### What is needed
Write each line again exactly as it is, from the opening line of the records below through the one containing "gp_Location : list", and add nothing.
───── Exercise data ─────
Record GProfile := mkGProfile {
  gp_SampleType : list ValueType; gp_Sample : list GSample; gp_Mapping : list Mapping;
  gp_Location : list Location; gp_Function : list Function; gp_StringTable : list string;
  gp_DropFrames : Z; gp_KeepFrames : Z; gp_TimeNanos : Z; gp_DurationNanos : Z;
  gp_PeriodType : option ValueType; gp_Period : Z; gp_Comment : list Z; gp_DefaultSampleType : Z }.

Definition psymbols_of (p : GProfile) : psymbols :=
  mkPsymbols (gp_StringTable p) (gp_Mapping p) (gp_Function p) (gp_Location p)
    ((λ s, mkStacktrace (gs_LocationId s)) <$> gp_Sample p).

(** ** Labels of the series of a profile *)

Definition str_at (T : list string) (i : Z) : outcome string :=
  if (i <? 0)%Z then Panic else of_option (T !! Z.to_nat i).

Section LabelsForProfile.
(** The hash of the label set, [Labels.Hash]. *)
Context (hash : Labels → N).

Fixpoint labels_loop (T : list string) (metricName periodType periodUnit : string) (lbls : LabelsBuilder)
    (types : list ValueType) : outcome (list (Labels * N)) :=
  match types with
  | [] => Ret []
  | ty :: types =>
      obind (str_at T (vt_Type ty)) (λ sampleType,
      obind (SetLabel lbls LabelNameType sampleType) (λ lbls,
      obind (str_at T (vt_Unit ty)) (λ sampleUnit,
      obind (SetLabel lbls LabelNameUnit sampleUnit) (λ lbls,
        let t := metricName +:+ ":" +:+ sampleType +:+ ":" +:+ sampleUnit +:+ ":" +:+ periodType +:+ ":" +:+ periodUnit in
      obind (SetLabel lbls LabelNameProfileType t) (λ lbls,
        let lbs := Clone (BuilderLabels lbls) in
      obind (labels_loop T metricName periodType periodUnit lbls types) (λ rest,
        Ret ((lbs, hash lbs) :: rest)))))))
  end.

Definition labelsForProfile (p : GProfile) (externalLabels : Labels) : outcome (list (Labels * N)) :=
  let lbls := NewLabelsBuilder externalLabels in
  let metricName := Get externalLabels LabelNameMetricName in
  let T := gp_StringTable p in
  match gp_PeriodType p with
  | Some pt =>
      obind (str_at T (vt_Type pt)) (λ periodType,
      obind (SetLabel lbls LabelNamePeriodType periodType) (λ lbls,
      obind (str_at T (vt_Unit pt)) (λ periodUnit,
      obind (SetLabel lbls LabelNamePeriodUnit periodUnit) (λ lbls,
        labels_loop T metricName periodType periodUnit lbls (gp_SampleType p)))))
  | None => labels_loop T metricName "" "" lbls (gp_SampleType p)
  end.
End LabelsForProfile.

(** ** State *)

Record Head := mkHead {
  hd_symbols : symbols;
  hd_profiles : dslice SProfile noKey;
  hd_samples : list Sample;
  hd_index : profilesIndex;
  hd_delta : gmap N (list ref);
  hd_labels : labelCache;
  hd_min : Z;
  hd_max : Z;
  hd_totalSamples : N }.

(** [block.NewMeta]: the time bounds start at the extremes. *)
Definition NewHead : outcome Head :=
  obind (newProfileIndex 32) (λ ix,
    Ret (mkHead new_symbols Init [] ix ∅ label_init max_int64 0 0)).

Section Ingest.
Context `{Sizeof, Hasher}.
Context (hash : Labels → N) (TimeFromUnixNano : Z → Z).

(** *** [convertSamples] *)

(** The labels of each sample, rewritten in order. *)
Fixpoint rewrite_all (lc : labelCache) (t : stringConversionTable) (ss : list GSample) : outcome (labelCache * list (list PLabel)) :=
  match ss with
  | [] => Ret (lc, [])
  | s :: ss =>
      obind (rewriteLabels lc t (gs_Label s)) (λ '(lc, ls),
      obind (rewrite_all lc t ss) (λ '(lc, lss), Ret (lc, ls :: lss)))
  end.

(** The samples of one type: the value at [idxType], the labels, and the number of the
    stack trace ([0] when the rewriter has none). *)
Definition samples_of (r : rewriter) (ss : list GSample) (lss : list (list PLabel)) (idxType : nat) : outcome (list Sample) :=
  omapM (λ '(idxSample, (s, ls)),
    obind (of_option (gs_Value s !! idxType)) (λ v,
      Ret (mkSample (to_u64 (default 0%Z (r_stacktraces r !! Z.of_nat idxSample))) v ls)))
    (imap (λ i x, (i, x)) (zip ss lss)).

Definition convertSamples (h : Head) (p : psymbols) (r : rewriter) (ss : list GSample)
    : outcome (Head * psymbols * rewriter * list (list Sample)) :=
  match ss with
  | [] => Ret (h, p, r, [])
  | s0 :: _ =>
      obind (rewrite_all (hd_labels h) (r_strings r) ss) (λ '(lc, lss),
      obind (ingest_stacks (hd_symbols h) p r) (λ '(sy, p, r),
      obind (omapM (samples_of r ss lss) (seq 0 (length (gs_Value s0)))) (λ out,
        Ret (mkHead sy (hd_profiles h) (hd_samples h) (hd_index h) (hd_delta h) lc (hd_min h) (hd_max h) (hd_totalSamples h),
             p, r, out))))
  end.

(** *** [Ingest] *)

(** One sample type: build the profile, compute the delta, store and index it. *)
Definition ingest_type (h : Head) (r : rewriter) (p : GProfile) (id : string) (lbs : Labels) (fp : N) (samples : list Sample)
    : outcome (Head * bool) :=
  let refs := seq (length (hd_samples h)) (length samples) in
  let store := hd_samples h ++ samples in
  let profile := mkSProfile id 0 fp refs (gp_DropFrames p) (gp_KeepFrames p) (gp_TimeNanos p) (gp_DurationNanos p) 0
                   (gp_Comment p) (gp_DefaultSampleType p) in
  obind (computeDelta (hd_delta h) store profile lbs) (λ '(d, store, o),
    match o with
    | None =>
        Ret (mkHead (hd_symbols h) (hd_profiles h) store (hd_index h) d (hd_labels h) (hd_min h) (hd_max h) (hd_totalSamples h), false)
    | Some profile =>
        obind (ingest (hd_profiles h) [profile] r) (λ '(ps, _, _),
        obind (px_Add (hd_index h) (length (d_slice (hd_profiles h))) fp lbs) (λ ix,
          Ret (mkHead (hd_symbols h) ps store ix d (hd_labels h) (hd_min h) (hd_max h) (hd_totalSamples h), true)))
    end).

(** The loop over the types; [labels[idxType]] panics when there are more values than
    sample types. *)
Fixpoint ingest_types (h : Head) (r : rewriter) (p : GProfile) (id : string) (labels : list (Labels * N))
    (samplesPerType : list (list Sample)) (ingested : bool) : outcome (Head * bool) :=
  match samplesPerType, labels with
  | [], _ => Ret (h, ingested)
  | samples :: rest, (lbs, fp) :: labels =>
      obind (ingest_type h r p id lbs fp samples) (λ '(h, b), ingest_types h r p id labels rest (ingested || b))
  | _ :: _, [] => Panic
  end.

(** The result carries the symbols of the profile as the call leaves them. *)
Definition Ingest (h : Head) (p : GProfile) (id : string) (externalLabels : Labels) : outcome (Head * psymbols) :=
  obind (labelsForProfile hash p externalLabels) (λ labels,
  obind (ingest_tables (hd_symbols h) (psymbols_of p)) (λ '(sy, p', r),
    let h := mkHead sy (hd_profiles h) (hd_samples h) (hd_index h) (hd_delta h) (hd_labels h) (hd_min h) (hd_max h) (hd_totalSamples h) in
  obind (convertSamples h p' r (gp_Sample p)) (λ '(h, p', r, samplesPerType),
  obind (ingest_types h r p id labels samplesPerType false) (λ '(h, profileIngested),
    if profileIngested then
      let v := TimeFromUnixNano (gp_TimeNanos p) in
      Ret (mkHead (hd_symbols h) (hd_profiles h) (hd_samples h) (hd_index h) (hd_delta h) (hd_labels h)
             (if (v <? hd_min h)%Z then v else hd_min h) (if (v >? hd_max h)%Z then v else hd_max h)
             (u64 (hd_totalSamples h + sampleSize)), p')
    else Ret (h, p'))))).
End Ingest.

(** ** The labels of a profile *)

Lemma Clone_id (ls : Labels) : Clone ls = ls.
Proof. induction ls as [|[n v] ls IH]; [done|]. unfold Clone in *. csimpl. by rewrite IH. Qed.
─────
### Final answer
Record GProfile := mkGProfile {
  gp_SampleType : list ValueType; gp_Sample : list GSample; gp_Mapping : list Mapping;
  gp_Location : list Location; gp_Function : list Function; gp_StringTable : list string;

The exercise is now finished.